======== DATA PROVIDED
(* ===== verification/BrokerFlow.v ===== *)
(** * Money and brokers across shards

    The composition of a static broker system: the supervisor's committee
    (Committee.v, its books in Books.v), the leaders of all the shards with
    their chains and pools (RelayFlow.v's, with [BrokerTxBlockOp]), and the
    messages between them.  Steps come in any order; packets and reports arrive
    in any order or never, proposals may fail or be given up. *)

From S2P Require Import Prelude GoHash Account Bloom Block Config StateDB TxExecute Storage Chain.
From S2P Require Import TxPool Float64 Partition TxSource Network Migration TxBlockOp ShardOp RelayFlow.
From S2P Require Import Broker Committee Solvency Books.
From Stdlib Require Import Lia.

Local Open Scope Z_scope.

Section txs.
  Context (scfg : SupervisorCfg) (accs bs : list Address).
  Abbreviation n := (ShardNum (sv_Sys scfg)).

(** The shard a broker transaction is executed in. *)
Definition home (k : Z) (tx : Transaction) : Prop :=
  (tx_BrokerStage tx = Sigma1BrokerStage ∧ default_loc scfg (Sender tx) = Ok k) ∨
  (tx_BrokerStage tx = Sigma2BrokerStage ∧ default_loc scfg (Recipient tx) = Ok k).
(** What the pool and the blocks of shard [k] hold. *)
Definition shard_tx (k : Z) (tx : Transaction) : Prop :=
  plain_tx accs bs tx ∨ (first_tx accs bs tx ∧ default_loc scfg (Sender tx) = Ok k) ∨
  (token_tx accs bs tx ∧ home k tx) ∨ coming_tx n accs k tx.

Lemma shard_tx_native k tx : shard_tx k tx → native tx.
Proof. unfold native. intros [(H & _)|[((H & _) & _)|[((H & _) & _)|(H & _)]]]; auto. Qed.

Lemma first_leaving k tx : first_tx accs bs tx → default_loc scfg (Sender tx) = Ok k → leaving_tx n accs k tx.
Proof. by intros (? & ? & ? & ? & ?) Hl. Qed.

Lemma plain_values tx : plain_tx accs bs tx → leaving_value tx = 0 ∧ coming_value tx = 0.
Proof. intros (E & _). apply no_relay_values. unfold is_relay. by rewrite E. Qed.
Lemma token_values tx : is_broker tx → leaving_value tx = 0 ∧ coming_value tx = 0.
Proof. intros E. apply no_relay_values. unfold is_relay. by rewrite E. Qed.
Lemma not_token tx : TxType tx ≠ BrokerTxType → tokens [tx] = [].
Proof. intros E. apply tokens_none. by constructor. Qed.
(* ===== verification/Stats.v ===== *)
(** * Measuring modules: what they share

    The [Measure] interface of supervisor/measure/measure.go, the per-epoch maps
    that relaystats and brokerstats keep, and the lemmas that make a run of
    reports a run of independent updates of them. *)

From S2P Require Import Prelude GoHash Account Bloom Block Float64.
From stdpp Require Import pretty.
From Stdlib Require Import Lia.

Local Open Scope Z_scope.

Class Measure (T : Type) := {
  UpdateMeasureRecord : WrappedMsg → M T unit;
  OutputResultAndClose : M T unit;
}.

(** ** Maps from epoch to a number or an instant; a missing key reads as 0 *)

Definition at_epoch (m : gmap Z Z) (e : Z) : Z := default 0 (m !! e).

(** [m[e] += n] *)
Definition add_at (e n : Z) (m : gmap Z Z) : gmap Z Z := <[e := wrap_i64 (at_epoch m e + n)]> m.

(** [if start, ok := m[e]; !ok || t.Before(start) { m[e] = t }], and with [After]. *)
Definition start_at (e : Z) (t : Time) (m : gmap Z Z) : gmap Z Z :=
  match m !! e with
  | Some start => if decide (t < start) then <[e := t]> m else m
  | None => <[e := t]> m
  end.
Definition end_at (e : Z) (t : Time) (m : gmap Z Z) : gmap Z Z :=
  match m !! e with
  | Some stop => if decide (stop < t) then <[e := t]> m else m
  | None => <[e := t]> m
  end.

(** [slices.Sorted(maps.Keys(m))] *)
Definition sorted_keys (m : gmap Z Z) : list Z := merge_sort Z.le (map_to_list m).*1.

(** [fmt.Sprintf("%t", b)] *)
Definition show_bool (b : bool) : string := if b then "true" else "false".

(** ** Facts *)

Lemma wrap_i64_add_l a b : wrap_i64 (wrap_i64 a + b) = wrap_i64 (a + b).
Proof.
  unfold wrap_s. cbn [Z.sub].
  replace ((a + 2 ^ (64 - 1)) mod 2 ^ 64 - 2 ^ (64 - 1) + b + 2 ^ (64 - 1))
    with ((a + 2 ^ (64 - 1)) mod 2 ^ 64 + b) by lia.
  rewrite Zplus_mod_idemp_l. do 2 f_equal. lia.
Qed.

Lemma add_at_comm e n e' n' m : add_at e n (add_at e' n' m) = add_at e' n' (add_at e n m).
Proof.
  unfold add_at, at_epoch. destruct (decide (e = e')) as [->|He].
  - rewrite !lookup_insert_eq, !insert_insert_eq. cbn. rewrite !wrap_i64_add_l. do 2 f_equal. lia.
  - rewrite !lookup_insert_ne by done. by apply insert_insert_ne.
Qed.

Lemma start_at_comm e t e' t' m : start_at e t (start_at e' t' m) = start_at e' t' (start_at e t m).
Proof.
  unfold start_at. destruct (decide (e = e')) as [->|He].
  - destruct (m !! e') as [s|] eqn:E; repeat (case_decide || rewrite ?lookup_insert_eq, ?insert_insert_eq, ?E);
      try done; try lia; f_equal; lia.
  - destruct (m !! e) as [s|] eqn:E, (m !! e') as [s'|] eqn:E';
      repeat (case_decide || rewrite ?E, ?E', ?lookup_insert_ne by done); rewrite ?E, ?E'; try done; try lia;
      repeat (case_decide; try lia); try done; by apply insert_insert_ne.
Qed.

Lemma end_at_comm e t e' t' m : end_at e t (end_at e' t' m) = end_at e' t' (end_at e t m).
Proof.
  unfold end_at. destruct (decide (e = e')) as [->|He].
  - destruct (m !! e') as [s|] eqn:E; repeat (case_decide || rewrite ?lookup_insert_eq, ?insert_insert_eq, ?E);
      try done; try lia; f_equal; lia.
  - destruct (m !! e) as [s|] eqn:E, (m !! e') as [s'|] eqn:E';
      repeat (case_decide || rewrite ?E, ?E', ?lookup_insert_ne by done); rewrite ?E, ?E'; try done; try lia;
      repeat (case_decide; try lia); try done; by apply insert_insert_ne.
Qed.

(** Updates that commute may come in any order. *)
Lemma foldl_permutation {A T} (g : T → A → T) :
  (∀ t x y, g (g t x) y = g (g t y) x) →
  ∀ l l', l ≡ₚ l' → ∀ t, foldl g t l = foldl g t l'.
Proof.
  intros Hc l l' Hp. induction Hp as [|x l l' _ IH|x y l|l1 l2 l3 _ IH1 _ IH2]; intros t; cbn;
    [done | apply IH | by rewrite Hc | by rewrite IH1, IH2].
Qed.

(** A loop whose body acts on a view of the state as a list of updates. *)
Lemma st_for_view {S V A U} (π : S → V) (g : V → U → V) (ups : A → list U) (body : A → M S unit) :
  (∀ x s s', body x s = (Ok tt, s') → π s' = foldl g (π s) (ups x)) →
  ∀ l s s', st_for body l s = (Ok tt, s') → π s' = foldl g (π s) (l ≫= ups).
Proof.
  intros Hb. induction l as [|x l IH]; intros s s'; cbn; [by intros [= <-]|].
  intros ([] & s1 & E & H)%st_bind_ok. rewrite (IH _ _ H), (Hb _ _ _ E). symmetry. apply foldl_app.
Qed.

(** What is only logged leaves the view alone when the call does. *)
Lemma log_error_view {S V} (π : S → V) (m : M S unit) s s' :
  (∀ s r s', m s = (r, s') → π s' = π s) → log_error m s = (Ok tt, s') → π s' = π s.
Proof. intros Hm (<- & _ & _)%log_error_ok. destruct (m s) as [r s1] eqn:E. by apply (Hm s r). Qed.

(** Calls that log their errors and return none. *)
Definition quiet {S} (m : M S unit) : Prop := ∀ s e, (m s).1 ≠ Err e.

Section quiet.
  Context {S : Type}.
Lemma quiet_log (m : M S unit) : quiet (log_error m).
Proof. intros s e. unfold log_error. by destruct (m s) as [[]  s1]. Qed.
Lemma quiet_ret : quiet (S := S) (st_ret tt).
Proof. by intros s e. Qed.
Lemma quiet_panic : quiet (S := S) (st_lift Panic).
Proof. by intros s e. Qed.
Lemma quiet_modify (h : S → S) : quiet (st_modify h).
Proof. by intros s e. Qed.
Lemma quiet_then (m k : M S unit) : quiet m → quiet k → quiet (m ;;! k).
Proof. intros Hm Hk s e. unfold st_bind. specialize (Hm s). destruct (m s) as [[[]|e1|] s1]; [apply Hk | by destruct (Hm e1) | done]. Qed.
Lemma quiet_get (k : S → M S unit) : (∀ s, quiet (k s)) → quiet (let! s := st_get in k s).
Proof. intros Hk s e. apply Hk. Qed.
Lemma quiet_for {A} (body : A → M S unit) l : (∀ x, quiet (body x)) → quiet (st_for body l).
Proof. intros Hb. induction l as [|x l IH]; [apply quiet_ret|]. by apply quiet_then. Qed.
End quiet.

Create HintDb quiet.
#[export] Hint Resolve quiet_log quiet_ret quiet_panic quiet_modify quiet_then : quiet.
================
PROBLEM DETAILS:
Using only the entries above, output the line with "The [Measure] interface", the line with "- rewrite !lookup_insert_ne", and all lines between them, exactly as they stand.

WRITTEN SOLUTION:
    The [Measure] interface of supervisor/measure/measure.go, the per-epoch maps
    that relaystats and brokerstats keep, and the lemmas that make a run of
    reports a run of independent updates of them. *)

From S2P Require Import Prelude GoHash Account Bloom Block Float64.
From stdpp Require Import pretty.
From Stdlib Require Import Lia.

Local Open Scope Z_scope.

Class Measure (T : Type) := {
  UpdateMeasureRecord : WrappedMsg → M T unit;
  OutputResultAndClose : M T unit;
}.

(** ** Maps from epoch to a number or an instant; a missing key reads as 0 *)

Definition at_epoch (m : gmap Z Z) (e : Z) : Z := default 0 (m !! e).

(** [m[e] += n] *)
Definition add_at (e n : Z) (m : gmap Z Z) : gmap Z Z := <[e := wrap_i64 (at_epoch m e + n)]> m.

(** [if start, ok := m[e]; !ok || t.Before(start) { m[e] = t }], and with [After]. *)
Definition start_at (e : Z) (t : Time) (m : gmap Z Z) : gmap Z Z :=
  match m !! e with
  | Some start => if decide (t < start) then <[e := t]> m else m
  | None => <[e := t]> m
  end.
Definition end_at (e : Z) (t : Time) (m : gmap Z Z) : gmap Z Z :=
  match m !! e with
  | Some stop => if decide (stop < t) then <[e := t]> m else m
  | None => <[e := t]> m
  end.

(** [slices.Sorted(maps.Keys(m))] *)
Definition sorted_keys (m : gmap Z Z) : list Z := merge_sort Z.le (map_to_list m).*1.

(** [fmt.Sprintf("%t", b)] *)
Definition show_bool (b : bool) : string := if b then "true" else "false".

(** ** Facts *)

Lemma wrap_i64_add_l a b : wrap_i64 (wrap_i64 a + b) = wrap_i64 (a + b).
Proof.
  unfold wrap_s. cbn [Z.sub].
  replace ((a + 2 ^ (64 - 1)) mod 2 ^ 64 - 2 ^ (64 - 1) + b + 2 ^ (64 - 1))
    with ((a + 2 ^ (64 - 1)) mod 2 ^ 64 + b) by lia.
  rewrite Zplus_mod_idemp_l. do 2 f_equal. lia.
Qed.

Lemma add_at_comm e n e' n' m : add_at e n (add_at e' n' m) = add_at e' n' (add_at e n m).
Proof.
  unfold add_at, at_epoch. destruct (decide (e = e')) as [->|He].
  - rewrite !lookup_insert_eq, !insert_insert_eq. cbn. rewrite !wrap_i64_add_l. do 2 f_equal. lia.
  - rewrite !lookup_insert_ne by done. by apply insert_insert_ne.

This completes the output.